Sure enough, it was one of OUR patients whose endotracheal tube had begun to leak. There were about 3 or four nurses around the bed, the intubation box was open, and one of our nurse anesthetists was pulling equipment out of the box. In the 5 minutes since our team had left his bedside, the patient began to cough, pushing the tube out. His tidal volume on the vent dropped to about 1 ounce of air moving in and out. (instead of the usual 1/2 liter or more) I could understand the nurse’s urgency in calling anesthesia to bedside, but was a little irked that they hadn’t paged one of us instead.

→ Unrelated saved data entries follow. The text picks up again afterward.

(* ===== verification/Reply.v ===== *)
(** * Reply: the output of a client (src/redis-stable/src/networking.c, connection.c)

    How replies are queued in the static buffer of a client and in its list of reply blocks, how the length of
    an aggregate is filled in after its elements, how the output limits close a client, and how the queue is
    written to the socket.  The socket is a script of the results of write(2), so that a theorem for every
    script is one for every behaviour of the system; what it took is kept as the bytes on the wire.
    Blocks have the memory that the allocator gave them; the placeholder of a length that is not known yet has
    an identity, since the code keeps a pointer to it. *)
From S2P Require Import Prelude.
From S2P Require Import Util.
From S2P Require Import Sds.
From S2P Require Import Networking.
From S2P Require Import Aof.

(** ** Constants (server.h) *)

Definition CLIENT_SLAVE : Z := 2 ^ 0.
Definition CLIENT_MASTER : Z := 2 ^ 1.
Definition CLIENT_MONITOR : Z := 2 ^ 2.
Definition CLIENT_CLOSE_AFTER_REPLY : Z := 2 ^ 6.
Definition CLIENT_LUA : Z := 2 ^ 8.
Definition CLIENT_CLOSE_ASAP : Z := 2 ^ 10.
Definition CLIENT_MASTER_FORCE_REPLY : Z := 2 ^ 13.
Definition CLIENT_PUBSUB : Z := 2 ^ 18.
Definition CLIENT_PENDING_WRITE : Z := 2 ^ 21.
Definition CLIENT_REPLY_OFF : Z := 2 ^ 22.
Definition CLIENT_REPLY_SKIP : Z := 2 ^ 24.
Definition CLIENT_MODULE : Z := 2 ^ 27.
Definition CLIENT_PROTECTED : Z := 2 ^ 28.
Definition CLIENT_PENDING_READ : Z := 2 ^ 29.
Definition REPL_STATE_NONE : Z := 0.
Definition SLAVE_STATE_ONLINE : Z := 9.
Definition CLIENT_TYPE_NORMAL : Z := 0.
Definition CLIENT_TYPE_SLAVE : Z := 1.
Definition CLIENT_TYPE_PUBSUB : Z := 2.
Definition CLIENT_TYPE_MASTER : Z := 3.
Definition PROTO_REPLY_CHUNK_BYTES : Z := 16 * 1024.
Definition NET_MAX_WRITES_PER_EVENT : Z := 1024 * 64.
Definition OBJ_SHARED_BULKHDR_LEN : Z := 32.
Definition SIZE_MAX : Z := 2 ^ 64 - 1.
(** sizeof(clientReplyBlock) and sizeof(listNode) *)
Definition sizeof_block : Z := 16.
Definition sizeof_listNode : Z := 24.

(** ** State *)

(** clientReplyBlock; [b_buf] is the memory after its header *)
Record block := Block { b_size : Z; b_used : Z; b_buf : list Z }.

(** A node of c->reply: a block, or the placeholder NULL of addReplyDeferredLen(), to which the code keeps a pointer. *)
Inductive node := Null (id : Z) | Val (b : block).

(** The connection: whether its state is CONNECTED, whether the write handler is installed, what write(2)
    took so far and the results of the next calls: a count, -1 for EAGAIN, less for another error. *)
Record conn := Conn { connected : bool; write_handler : bool; wire : list Z; script : list Z }.

(** The fields of a client that concern its output; [next_node] is the identity of the next placeholder. *)
Record client := Client {
  cid : Z; flags : Z; resp : Z; cconn : option conn; replstate : Z; repl_put_online_on_ack : bool;
  buf : list Z; bufpos : Z; sentlen : Z; reply : list node; next_node : Z; reply_bytes : Z;
  obuf_soft_limit_reached_time : Z }.

Record obuf_limit := Limit { hard_limit_bytes : Z; soft_limit_bytes : Z; soft_limit_seconds : Z }.

(** What the functions use of the server: the queues of clients, and the configuration.
    [under_maxmemory] is server.maxmemory == 0 || zmalloc_used_memory() < server.maxmemory. *)
Record oserver := OServer {
  clients_pending_write : list Z; clients_to_close : list Z;
  client_obuf_limits : Z -> obuf_limit; unixtime : Z; under_maxmemory : bool }.

Definition has_flag (c : client) (f : Z) : bool := negb (Z.land (flags c) f =? 0).

Definition set_flags (c : client) (f : Z) : client :=
  Client (cid c) f (resp c) (cconn c) (replstate c) (repl_put_online_on_ack c) (buf c) (bufpos c) (sentlen c) (reply c) (next_node c) (reply_bytes c) (obuf_soft_limit_reached_time c).
Definition set_conn (c : client) (cn : option conn) : client :=
  Client (cid c) (flags c) (resp c) cn (replstate c) (repl_put_online_on_ack c) (buf c) (bufpos c) (sentlen c) (reply c) (next_node c) (reply_bytes c) (obuf_soft_limit_reached_time c).
Definition set_buf (c : client) (b : list Z) (pos : Z) : client :=
  Client (cid c) (flags c) (resp c) (cconn c) (replstate c) (repl_put_online_on_ack c) b pos (sentlen c) (reply c) (next_node c) (reply_bytes c) (obuf_soft_limit_reached_time c).
Definition set_sentlen (c : client) (n : Z) : client :=
  Client (cid c) (flags c) (resp c) (cconn c) (replstate c) (repl_put_online_on_ack c) (buf c) (bufpos c) n (reply c) (next_node c) (reply_bytes c) (obuf_soft_limit_reached_time c).
Definition set_reply (c : client) (l : list node) (next bytes : Z) : client :=
  Client (cid c) (flags c) (resp c) (cconn c) (replstate c) (repl_put_online_on_ack c) (buf c) (bufpos c) (sentlen c) l next bytes (obuf_soft_limit_reached_time c).
Definition set_soft_time (c : client) (t : Z) : client :=
  Client (cid c) (flags c) (resp c) (cconn c) (replstate c) (repl_put_online_on_ack c) (buf c) (bufpos c) (sentlen c) (reply c) (next_node c) (reply_bytes c) t.
Definition add_pending_write (sv : oserver) (i : Z) : oserver :=
  OServer (i :: clients_pending_write sv) (clients_to_close sv) (client_obuf_limits sv) (unixtime sv) (under_maxmemory sv).
Definition add_to_close (sv : oserver) (i : Z) : oserver :=
  OServer (clients_pending_write sv) (clients_to_close sv ++ [i]) (client_obuf_limits sv) (unixtime sv) (under_maxmemory sv).

(** ** Queueing *)

Definition clientHasPendingReplies (c : client) : bool := negb (bufpos c =? 0) || negb (zlen (reply c) =? 0).

Definition clientInstallWriteHandler (sv : oserver) (c : client) : oserver * client :=
  if negb (has_flag c CLIENT_PENDING_WRITE) && ((replstate c =? REPL_STATE_NONE) || ((replstate c =? SLAVE_STATE_ONLINE) && negb (repl_put_online_on_ack c)))
  then (add_pending_write sv (cid c), set_flags c (Z.lor (flags c) CLIENT_PENDING_WRITE))
  else (sv, c).

(** The result is whether C_OK is returned. *)
Definition prepareClientToWrite (sv : oserver) (c : client) : oserver * client * bool :=
  if has_flag c (Z.lor CLIENT_LUA CLIENT_MODULE) then (sv, c, true)
  else if has_flag c CLIENT_CLOSE_ASAP then (sv, c, false)
  else if has_flag c (Z.lor CLIENT_REPLY_OFF CLIENT_REPLY_SKIP) then (sv, c, false)
  else if has_flag c CLIENT_MASTER && negb (has_flag c CLIENT_MASTER_FORCE_REPLY) then (sv, c, false)
  else if bool_decide (cconn c = None) then (sv, c, false)
  else if negb (clientHasPendingReplies c) && negb (has_flag c CLIENT_PENDING_READ) then (clientInstallWriteHandler sv c, true)
  else (sv, c, true).

(** freeClientAsync() with or without I/O threads *)
Definition freeClientAsync (sv : oserver) (c : client) : oserver * client :=
  if has_flag c CLIENT_CLOSE_ASAP || has_flag c CLIENT_LUA then (sv, c)
  else (add_to_close sv (cid c), set_flags c (Z.lor (flags c) CLIENT_CLOSE_ASAP)).

(** Whether C_OK is returned. *)
Definition _addReplyToBuffer (c : client) (s : list Z) : option (client * bool) :=
  let available := zlen (buf c) - bufpos c in
  if has_flag c CLIENT_CLOSE_AFTER_REPLY then Some (c, true)
  else if 0 <? zlen (reply c) then Some (c, false)
  else if available <? zlen s then Some (c, false)
  else
    b ← mem_store (buf c) (bufpos c) s;
    Some (set_buf c b (bufpos c + zlen s), true).

Definition getClientOutputBufferMemoryUsage (c : client) : Z := u64 (reply_bytes c + (sizeof_listNode + sizeof_block) * zlen (reply c)).

Definition getClientType (c : client) : Z :=
  if has_flag c CLIENT_MASTER then CLIENT_TYPE_MASTER
  else if has_flag c CLIENT_SLAVE && negb (has_flag c CLIENT_MONITOR) then CLIENT_TYPE_SLAVE
  else if has_flag c CLIENT_PUBSUB then CLIENT_TYPE_PUBSUB
  else CLIENT_TYPE_NORMAL.

Definition checkClientOutputBufferLimits (sv : oserver) (c : client) : client * bool :=
  let used_mem := getClientOutputBufferMemoryUsage c in
  let class := getClientType c in
  let class := if class =? CLIENT_TYPE_MASTER then CLIENT_TYPE_NORMAL else class in
  let l := client_obuf_limits sv class in
  let hard := negb (hard_limit_bytes l =? 0) && (hard_limit_bytes l <=? used_mem) in
  let soft := negb (soft_limit_bytes l =? 0) && (soft_limit_bytes l <=? used_mem) in
  if soft then
    if obuf_soft_limit_reached_time c =? 0 then (set_soft_time c (unixtime sv), hard)
    else
      let elapsed := unixtime sv - obuf_soft_limit_reached_time c in
      (c, negb (elapsed <=? soft_limit_seconds l) || hard)
  else (set_soft_time c 0, hard).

I politely asked the anesthetist, whom I’ve worked with before, if he wouldn’t mind if I took a look first. After all, he’s finished his training, and the whole reason I’m in residency is to learn how to deal with emergent scenarios and procedures…if all cases were easy, I’d be in practice right now! I gave him extra sedation and I gently looked down his throat with the laryngiscope blade and nudged the tube in a little further past his vocal cords. His oxygenation improved as did his volume of air he was moving.

When I returned to rounds, the interns and fellow were curious about the incident, but the attending tried to quickly refocus rounds on the current patient. She just shrugged a bit when I told her it was one of ours. I think there are some alpha female issues at work on service this week, but thankfully, only five more days to go, with turkey day off!